BACKGROUND OF THE INVENTIONThis invention relates to drill bits and, more particularly, to earth boring drill bits used in percussion drilling. The drill bit is detachable so that it may be readily replaced when worn with the minimum amount of waste.
Since the detachable drill bit (as will be subsequently described) is designed for use in impact drilling, a typical impact drilling apparatus is shown in application Ser. No. 507,968 filed on Sept. 20, 1974, which application is incorporated by reference. However, it should be realized that other types of impact drilling apparatus may be used even though the present invention is shown in conjunction with the incorporated reference.
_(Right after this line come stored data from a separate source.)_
Lemma sweep_blob_spec e cfg d t s d' t' :
  is_Some (attachment_blobs d !! s) -> attachment_text d !! s = None ->
  sweep_blob e cfg (d, t) s = Ok (d', t') -> only s d d' /\ outcome e s d d' (t' - t).
Proof.
  intros [b Hb] Ht. unfold sweep_blob. rewrite Hb. destruct (negb _).
  - destruct (insert_attachment_text e d s _) as [d0 |] eqn:Ei; [| done]. intros [= <- <-].
    destruct (insert_text_spec _ _ _ _ _ Ei). split; [done |].
    replace (t + 1 - t) with 1 by lia. by apply Rowed.
  - destruct (process_blob _ _ _ _ _ _) as [[d0 wrote] | x] eqn:Ep.
    2: { intros [= Hx]. by eapply on_exception_spec. }
    apply process_blob_ended in Ep as [Ho Hw]; [| done]. destruct (wrote && _) eqn:Ew.
    + unfold clear_transient. destruct (clear_fails e s) as [x |].
      { intros [= Hx]. by eapply on_exception_spec. }
      apply andb_true_iff in Ew as [-> _]. intros [= <- <-]. replace (t + 1 - t) with 1 by lia.
      split; [| by apply Rowed]. destruct Ho as [Hob Hor]. split; [done |]. intros s' Hs.
      rewrite <- (Hor s' Hs). unfold rows_of. cbn. by rewrite lookup_delete_ne.
    + intros [= <- <-]. replace (t + 1 - t) with 1 by lia. split; [done |].
      destruct wrote; [by apply Rowed | done].
Qed.
(** ** A whole batch *)

Lemma claims_spec cfg d s :
  claims cfg d s = true -> is_Some (attachment_blobs d !! s) /\ attachment_text d !! s = None.
Proof.
  unfold claims. destruct (attachment_blobs d !! s) as [b |]; [| done].
  unfold CLAIMABLE_WHERE. rewrite Sql.kept_and. cbn. destruct (attachment_text d !! s); done.
Qed.

Lemma claim_batch_spec e cfg d s : s ∈ claim_batch e cfg d -> claims cfg d s = true /\ s ∈ scan e.
Proof.
  unfold claim_batch. intros (i & Hs%list_elem_of_lookup_2 & _)%elem_of_take.
  apply list_elem_of_filter in Hs as [_ Hs]. rewrite merge_sort_Permutation in Hs.
  by apply list_elem_of_filter in Hs.
Qed.

Lemma claim_batch_nodup e cfg d : NoDup (scan e) -> NoDup (claim_batch e cfg d).
Proof.
  intros Hn. unfold claim_batch. eapply sublist_NoDup; [| apply sublist_take].
  apply NoDup_filter. rewrite merge_sort_Permutation.
  by apply NoDup_filter.
Qed.

Lemma rows_of_eq d d' s : rows_of d s = rows_of d' s ->
  attachment_text d !! s = attachment_text d' !! s /\
  failed_extractions d !! s = failed_extractions d' !! s /\
  transient_extractions d !! s = transient_extractions d' !! s.
Proof. by intros [= -> -> ->]. Qed.

Lemma outcome_rows e s d1 d1' d d' n :
  rows_of d1 s = rows_of d s -> rows_of d1' s = rows_of d' s -> outcome e s d1 d1' n -> outcome e s d d' n.
Proof.
  intros H1 H2. pose proof (rows_of_eq _ _ _ H1) as (T1 & F1 & X1).
  pose proof (rows_of_eq _ _ _ H2) as (T2 & F2 & X2).
  destruct 1 as [Ht | Ht Hr Hf Hx | Ht Hr Hf Hx | n Hl Hn Hr].
  - apply Rowed. congruence.
  - apply Failed_; unfold retries in *; rewrite <- ?F1, <- ?F2; congruence.
  - apply Held; unfold transients in *; rewrite <- ?X1, <- ?X2; congruence.
  - apply Unlogged; congruence.
Qed.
BRIEF DESCRIPTION OF THE PRIOR ARTEarlier types of drill bits used for drilling through the earth's formations were simply bits that would screw into a lower sub of a string of drilling pipe. In the beginning these bits were normally of the solid head, cross type with a fluid such as air or drilling mud being used to raise the cuttings to the surface. Other types of solid head bits were developed as time passed. Later roller cone bits were developed and used to counteract the tremendous wear that occurred to the outer edges of the solid head bits due to drag.
As drilling technology increased, it was found that impacting blows of the drill bit against the earth's formations greatly increased the drilling penetration rate especially through hard formations. Therefore, the drilling industry started using impacting devices, which normally consisted of a hammer and anvil arrangement inside of the casing with the drill bit being below the anvil. Some of the earlier inventions attempted to connect the bit to the anvil by a simple threaded connection, Oughton (U.S. Pat. No. 3,795,283) and Carey (U.S. Pat. No. 3,050,032) being typical examples. Many times, however, when the drill bit was threadably connected to the end of an anvil, either the anvil or bit would break at the threaded connection long prior to the bit being worn out. This resulted in a tremendous loss to the operator of the drilling rig in replacement parts, and from down time when the broken parts were being replaced.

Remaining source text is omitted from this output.